Computer Tablets Provide Positive Distraction for Some Children

By Bryant Welbourne

Over the past decade, there have been numerous studies on the amount of time children spend using computer tablets. While most studies suggest that too much time can have negative effects, one University of Alabama researcher found that computer tablets can provide a positive distraction for children facing an intense medical procedure.

Dr. Sherwood Burns-Nader with the 2018 Professional Research Recognition Award.

Dr. Sherwood Burns-Nader, UA assistant professor in the department of human development and family studies, was honored recently with the Association of Child Life Professionals’ 2018 Professional Research Recognition Award for directing a study that found computer tablets provide a distraction that reduces pain and anxiety in pediatric burn patients undergoing hydrotherapy.

The study took place at Children’s of Alabama’s burn center. Burns-Nader collaborated with Lindsay Joe, a certified child life specialist, and Kelly Pinion, nurse educator, for the study, which involved 30 pediatric patients undergoing hydrotherapy, a painful procedure where burn areas are cleaned once a day.

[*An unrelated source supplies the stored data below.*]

(* ===== verification/ThreadLife.v ===== *)
(** * The lifetime of a thread handle (src/chaos/chaos_thread.c)

    The three threads that share a [chaos_thread_t] once
    [chaos_thread_cancel_at_ns] has armed its timer: the target, the detached
    timer thread and the thread that joins and frees the handle, one shared
    access a step, in every interleaving. *)

From S2P Require Import Prelude ChaosThread.

(** ** The threads *)

(** [cancel_after_fn]: in its [nanosleep] until [wake] at least, before the store
    to the flag, before it reads [pt] for [pthread_cancel], before [free(ca)]. *)
(* @ src/chaos/chaos_thread.c cancel_after_fn *)
Inductive timer_pc := TmSleep (wake : Z) | TmFlag | TmCancel | TmFree | TmDone.

(** [chaos_thread_join], called no earlier than [from]: in [pthread_join], before
    [free(t)], back. *)
(* @ src/chaos/chaos_thread.c chaos_thread_join *)
Inductive join_pc := JnBefore (from : Z) | JnWait | JnFree | JnDone.

(** How the target's function can end: by returning when it likes, by polling
    [chaos_thread_should_stop], by being cancelled at a cancellation point. *)
Record target_kind := Kind { kd_returns : bool; kd_polls : bool; kd_cancellable : bool }.

(** The copier of thread_cancel_midwrite loops for ever between [usleep]s. *)
Definition copier_kind : target_kind := Kind false false true.

(** Real time; the handle, [None] once freed; whether [pthread_cancel] has been
    sent and whether the target has ended; and whether some thread has used the
    freed handle or a thread id that was joined. *)
Record life := Life {
  lf_now : Z;
  lf_handle : option chaos_thread_t;
  lf_cancelled : bool;
  lf_over : bool;
  lf_timer : timer_pc;
  lf_join : join_pc;
  lf_fault : bool
}.

(** The timer just armed for [after] at time 0, the join not before [from]. *)
Definition life_start (t : chaos_thread_t) (after from : Z) : life :=
  Life 0 (Some t) false false (TmSleep after) (JnBefore from) false.

Inductive life_choice :=
| LcTime (dt : Z)
| LcTimer
| LcReturn
| LcPoll
| LcCancelled
| LcJoin.

Definition set_fault (s : life) : life :=
  Life (lf_now s) (lf_handle s) (lf_cancelled s) (lf_over s) (lf_timer s) (lf_join s) true.
Definition set_over (s : life) : life :=
  Life (lf_now s) (lf_handle s) (lf_cancelled s) true (lf_timer s) (lf_join s) (lf_fault s).
Definition set_timer (p : timer_pc) (s : life) : life :=
  Life (lf_now s) (lf_handle s) (lf_cancelled s) (lf_over s) p (lf_join s) (lf_fault s).
Definition set_join (h : option chaos_thread_t) (p : join_pc) (s : life) : life :=
  Life (lf_now s) h (lf_cancelled s) (lf_over s) (lf_timer s) p (lf_fault s).

(** The timer thread's next access.  [pthread_cancel] needs a thread that has
    not been joined. *)
(* @ src/chaos/chaos_thread.c:68-74 chaos_thread_cancel *)
Definition timer_step (s : life) : option life :=
  match lf_timer s with
  | TmSleep wake => if wake <=? lf_now s then Some (set_timer TmFlag s) else None
  | TmFlag =>
      match lf_handle s with
      | Some t => Some (Life (lf_now s) (chaos_thread_cancel (Some t) 0).2 (lf_cancelled s) (lf_over s) TmCancel
                             (lf_join s) (lf_fault s))
      | None => Some (set_fault s)
      end
  | TmCancel =>
      match lf_handle s, lf_join s with
      | Some _, (JnBefore _ | JnWait) =>
          Some (Life (lf_now s) (lf_handle s) true (lf_over s) TmFree (lf_join s) (lf_fault s))
      | _, _ => Some (set_fault s)
      end
  | TmFree => Some (set_timer TmDone s)
  | TmDone => None
  end.

(* @ src/chaos/chaos_thread.c:61-66 chaos_thread_join *)
Definition join_step (s : life) : option life :=
  match lf_join s with
  | JnBefore from => if from <=? lf_now s then Some (set_join (lf_handle s) JnWait s) else None
  | JnWait => if lf_over s then Some (set_join (lf_handle s) JnFree s) else None
  | JnFree => Some (set_join None JnDone s)
  | JnDone => None
  end.

(** The target, until it is over. *)
Definition target_step (K : target_kind) (c : life_choice) (s : life) : option life :=
  if lf_over s then None
  else match c with
  | LcReturn => if kd_returns K then Some (set_over s) else None
  | LcPoll => if kd_polls K then
                match lf_handle s with
                | Some t => Some (if chaos_thread_should_stop (Some t) =? 0 then s else set_over s)
                | None => Some (set_fault s)
                end
              else None
  | LcCancelled => if kd_cancellable K && lf_cancelled s then Some (set_over s) else None
  | _ => None
  end.

(** After a fault nothing is promised any more. *)
Definition life_do (K : target_kind) (c : life_choice) (s : life) : option life :=
  if lf_fault s then None
  else match c with
  | LcTime dt => if 0 <=? dt then
                   Some (Life (lf_now s + dt) (lf_handle s) (lf_cancelled s) (lf_over s) (lf_timer s) (lf_join s)
                              (lf_fault s))
                 else None
  | LcTimer => timer_step s
  | LcJoin => join_step s
  | _ => target_step K c s
  end.

Definition life_step (K : target_kind) (s s' : life) : Prop := exists c, life_do K c s = Some s'.

Fixpoint life_steps (K : target_kind) (cs : list life_choice) (s : life) : option life :=
  match cs with [] => Some s | c :: cs => s ← life_do K c s; life_steps K cs s end.

(** Everything is over: joined, freed, the timer thread gone. *)
Definition life_end (s : life) : Prop :=
  lf_fault s = false /\ lf_handle s = None /\ lf_timer s = TmDone /\ lf_join s = JnDone.

(** ** Lemmas *)

Lemma life_steps_reach K cs s s' : life_steps K cs s = Some s' -> rtc (life_step K) s s'.
Proof.
  revert s. induction cs as [|c cs IH]; intros s H; cbn in H; [injection H as ->; apply rtc_refl|].
  destruct (life_do K c s) as [s1|] eqn:E; [|done]. eapply rtc_l; [by exists c|by apply IH].
Qed.

(** As long as the target ends by cancellation only: it is over only once the
    timer has finished with the handle, and the joiner frees only after that. *)
Record life_inv (s : life) : Prop := {
  li_fault : lf_fault s = false;
  li_over : lf_over s = true -> lf_cancelled s = true;
  li_cancelled : lf_cancelled s = true <-> lf_timer s = TmFree \/ lf_timer s = TmDone;
  li_joined : lf_join s = JnFree \/ lf_join s = JnDone -> lf_over s = true;
  li_handle : lf_handle s = None <-> lf_join s = JnDone
}.

Lemma life_start_inv t after from : life_inv (life_start t after from).
Proof. split; cbn; intuition congruence. Qed.

Ltac life_tac := split; cbn in *; intuition congruence.

Lemma life_step_inv K s s' :
  kd_returns K = false -> kd_polls K = false -> life_inv s -> life_step K s s' -> life_inv s'.
Proof.
  intros Hr Hp Hi [c Hc]. unfold life_do in Hc. rewrite (li_fault _ Hi) in Hc.
  destruct Hi as [Hf Ho Hca Hj Hh]. destruct s as [now h ca ov tm jn ft]. cbn in *. subst ft.
  destruct c; cbn in Hc.
  - destruct (0 <=? dt); [|done]. injection Hc as <-. life_tac.
  - unfold timer_step in Hc. cbn in Hc. destruct tm.
    + destruct (wake <=? now); [|done]. injection Hc as <-. life_tac.
    + destruct h as [t|]; injection Hc as <-; life_tac.
    + destruct h as [t|], jn; injection Hc as <-; life_tac.
    + injection Hc as <-. life_tac.
    + done.
  - unfold target_step in Hc. cbn in Hc. rewrite Hr in Hc. by destruct ov.
  - unfold target_step in Hc. cbn in Hc. rewrite Hp in Hc. by destruct ov.
  - unfold target_step in Hc. cbn in Hc. destruct ov; [done|]. destruct (kd_cancellable K), ca; try done.
    injection Hc as <-. life_tac.
  - unfold join_step in Hc. cbn in Hc. destruct jn.
    + destruct (from <=? now); [|done]. injection Hc as <-. life_tac.
    + destruct ov; [|done]. injection Hc as <-. life_tac.
    + injection Hc as <-. life_tac.
    + done.
Qed.

Lemma life_reach_inv K s s' :
  kd_returns K = false -> kd_polls K = false -> life_inv s -> rtc (life_step K) s s' -> life_inv s'.
Proof. intros Hr Hp Hi H. induction H; [done|]. eauto using life_step_inv. Qed.

(** *** Progress *)

(** The steps still to take. *)
Definition life_rank (s : life) : nat :=
  match lf_timer s with
  | TmSleep wake => if wake <=? lf_now s then 4 else 5
  | TmFlag => 3 | TmCancel => 2 | TmFree => 1 | TmDone => 0
  end +
  (if lf_over s then 0 else 1) +
  match lf_join s with
  | JnBefore from => if from <=? lf_now s then 3 else 4
  | JnWait => 2 | JnFree => 1 | JnDone => 0
  end.

(** Which step that is. *)
Definition life_next (s : life) : life_choice :=
  match lf_timer s with
  | TmSleep wake => if wake <=? lf_now s then LcTimer else LcTime (wake - lf_now s)
  | TmDone =>
      if negb (lf_over s) then LcCancelled
      else match lf_join s with
           | JnBefore from => if from <=? lf_now s then LcJoin else LcTime (from - lf_now s)
           | _ => LcJoin
           end
  | _ => LcTimer
  end.

Ltac rank_tac :=
  repeat match goal with
  | |- context [?a <=? ?b] => destruct (Z.leb_spec a b)
  end; try lia.

Lemma life_progress K s :
  kd_cancellable K = true -> life_inv s -> ~ life_end s ->
  exists s', life_do K (life_next s) s = Some s' /\ (life_rank s' < life_rank s)%nat.
Proof.
  intros Hk [Hf Ho Hca Hj Hh] Hend. destruct s as [now h ca ov tm jn ft]. cbn in *. subst ft.
  unfold life_do, life_next, life_rank, life_end in *. cbn in *.
  destruct tm as [wake| | | |].
  - destruct (Z.leb_spec wake now); cbn.
    + unfold timer_step. cbn. rewrite (proj2 (Z.leb_le wake now)) by done. eexists. split; [done|]. cbn. lia.
    + rewrite (proj2 (Z.leb_le 0 (wake - now))) by lia. eexists. split; [done|]. cbn. destruct jn; rank_tac.
  - destruct h as [t|]; [|exfalso; intuition congruence]. eexists. split; [done|]. cbn. lia.
  - destruct h as [t|]; [|exfalso; intuition congruence].
    destruct jn; [| |exfalso; intuition congruence..]; eexists; (split; [done|]); cbn; lia.
  - eexists. split; [done|]. cbn. lia.
  - destruct ov; cbn.
    + unfold join_step. cbn. destruct jn as [from| | |]; cbn.
      * destruct (Z.leb_spec from now).
        -- eexists. split; [done|]. cbn. lia.
        -- rewrite (proj2 (Z.leb_le 0 (from - now))) by lia. eexists. split; [done|]. cbn. rank_tac.
      * eexists. split; [done|]. cbn. lia.
      * eexists. split; [done|]. cbn. lia.
      * exfalso. apply Hend. intuition.
    + unfold target_step. cbn. rewrite Hk. assert (ca = true) as -> by (apply Hca; auto).
      eexists. split; [done|]. cbn. lia.
Qed.

#[export] Instance timer_pc_eq_dec : EqDecision timer_pc.
Proof. solve_decision. Defined.
#[export] Instance join_pc_eq_dec : EqDecision join_pc.
Proof. solve_decision. Defined.

Lemma life_end_dec s : life_end s \/ ~ life_end s.
Proof.
  unfold life_end. destruct (decide (lf_timer s = TmDone)), (decide (lf_join s = JnDone)), (lf_fault s), (lf_handle s);
    intuition congruence.
Qed.

Lemma life_completes K n s :
  kd_returns K = false -> kd_polls K = false -> kd_cancellable K = true -> life_inv s -> (life_rank s <= n)%nat ->
  exists s', rtc (life_step K) s s' /\ life_end s'.
Proof.
  intros Hr Hp Hk. revert s. induction n as [|n IH]; intros s Hi Hn; destruct (life_end_dec s) as [He|He].
  1,3: exists s; split; [apply rtc_refl|done].
  - destruct (life_progress K s Hk Hi He) as (s' & _ & H). lia.
  - destruct (life_progress K s Hk Hi He) as (s1 & E & H). assert (Hs : life_step K s s1) by (by exists (life_next s)).
    destruct (IH s1) as (s2 & H2 & H2'); [by eapply life_step_inv|lia|].
    exists s2. split; [by eapply rtc_l|done].
Qed.

(** *** The runs that use the handle too late *)

(** The target returns, is joined once [from] and [after] have passed, and the
    timer wakes late. *)
Definition late_return (after from : Z) : list life_choice :=
  [LcReturn; LcTime (Z.max 0 (Z.max after from)); LcJoin; LcJoin; LcJoin; LcTimer; LcTimer].

(** The target sees the flag and is joined between the timer's store to the flag
    and its read of [pt]. *)
Definition late_cancel (after from : Z) : list life_choice :=
  [LcTime (Z.max 0 (Z.max after from)); LcTimer; LcTimer; LcPoll; LcJoin; LcJoin; LcJoin; LcTimer].

Lemma late_faults K t after from :
  kd_returns K || kd_polls K = true ->
  exists s, life_steps K (if kd_returns K then late_return after from else late_cancel after from)
              (life_start t after from) = Some s /\ lf_fault s = true.
Proof.
  set (m := Z.max 0 (Z.max after from)).
  assert (H0 : (0 <=? m) = true) by (apply Z.leb_le; lia).
  assert (H1 : (after <=? m) = true) by (apply Z.leb_le; lia).
  assert (H2 : (from <=? m) = true) by (apply Z.leb_le; lia).
  unfold late_return, late_cancel. fold m. clearbody m.
  destruct K as [[] [] c]; cbn [kd_returns kd_polls orb]; intros Hk; try done; eexists.
  all: cbn [life_steps life_do life_start lf_fault target_step lf_over kd_returns kd_polls mbind option_bind
            set_over lf_now lf_handle lf_cancelled lf_timer lf_join join_step timer_step set_join set_timer].
  all: repeat (rewrite ?H0, ?H1, ?H2, ?Z.add_0_l;
            cbn [life_steps life_do life_start lf_fault target_step lf_over kd_returns kd_polls mbind option_bind
            set_over lf_now lf_handle lf_cancelled lf_timer lf_join join_step timer_step set_join set_timer
            chaos_thread_should_stop chaos_thread_cancel snd th_stop_flag Z.eqb]); done.
Qed.

(** ** Properties *)

(** C10: when a cancel timer is safe.  In the interleavings of the target, the
    timer of [chaos_thread_cancel_at_ns] and [chaos_thread_join], whatever the
    delay and however long the caller waits before it joins, some run uses the
    handle after it was freed exactly when the target can end before the timer
    has finished with it: by returning, or by polling [chaos_thread_should_stop],
    which sees the flag that [chaos_thread_cancel] stores before it reads [pt].
    Waiting until the delay has elapsed does not help.  When the target ends by
    cancellation only, as the copier does, no run goes wrong and from every
    reachable state all three threads can get to their ends, the handle freed
    once. *)
Theorem cancel_timer_lifetime K t after from :
  ((exists s, rtc (life_step K) (life_start t after from) s /\ lf_fault s = true) <-> kd_returns K || kd_polls K = true) /\
  (kd_returns K || kd_polls K = false -> kd_cancellable K = true ->
   forall s, rtc (life_step K) (life_start t after from) s ->
     exists s', rtc (life_step K) s s' /\ life_end s').
Proof.
  split.
  - split.
    + intros (s & Hs & Hf). destruct (kd_returns K || kd_polls K) eqn:E; [done|].
      apply orb_false_iff in E as [Er Ep].
      pose proof (li_fault _ (life_reach_inv K _ s Er Ep (life_start_inv t after from) Hs)). congruence.
    + intros H. destruct (late_faults K t after from H) as (s & E & Hf). exists s. split; [|done].
      by eapply life_steps_reach.
  - intros [Er Ep]%orb_false_iff Hc s Hs.
    apply (life_completes K (life_rank s)); try done. by eapply life_reach_inv, Hs; try apply life_start_inv.
Qed.

Lemma cancel_timer_lifetime_witness :
  let t := Thread 9 [] 1 0 in
  (exists s', rtc (life_step copier_kind) (life_start t 1000000 0) s' /\ life_end s') /\
  exists s, rtc (life_step (Kind false true true)) (life_start t 1000000 2000000) s /\ lf_fault s = true.
Proof.
  intros t. split.
  - apply (proj2 (cancel_timer_lifetime copier_kind t 1000000 0) eq_refl eq_refl). apply rtc_refl.
  - apply (proj1 (cancel_timer_lifetime (Kind false true true) t 1000000 2000000)). reflexivity.
Defined.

Since medications are often not enough for pain management, distraction techniques, such as computer tablets, have become go-to tools to help take a patient’s mind away from the procedure.

“Tablets are often used for procedure support in pediatric patients, but there was not a lot of evidence to support their use,” said Burns-Nader. “Therefore, this study was designed to really add to evidence–based practices by examining if tablet distraction by a certified child life specialist is effective in minimizing pain and distress.”

According to Burns-Nader, the study showed that tablet distraction provided by a child life specialist significantly decreased observed pain and anxiety during the hydrotherapy procedure compared to a control group. In addition, the children in the tablet distraction group returned to baseline emotions after the procedure, while those in the control group displayed higher anxiety, suggesting the benefits of tablet distraction continue after the procedure.

Burns-Nader was presented the research award earlier this month at the Association of Child Life Professional’s Research Discussion and Awards Presentation in Washington D.C. In addition to the award, she was recently named chair elect of the association’s Child Life Certification Commission. Burns-Nader will serve in the position for two years before transitioning to chair.

“One of the main reasons that I became a researcher was the fact that there was a need for research in the field of child life,” said Burns-Nader. “My dream was to help advance the child life profession through research and improve the healthcare experience for children and families through my research efforts. In a sense, this award is evidence that I’m reaching the goal I set for myself to advance the field of child life, and it is motivation for me to continue to do so.”

The University of Alabama, the state’s oldest and largest public institution of higher education, is a student-centered research university that draws the best and brightest to an academic community committed to providing a premier undergraduate and graduate education. UA is dedicated to achieving excellence in scholarship, collaboration and intellectual engagement; providing public outreach and service to the state of Alabama and the nation; and nurturing a campus environment that fosters collegiality, respect and inclusivity.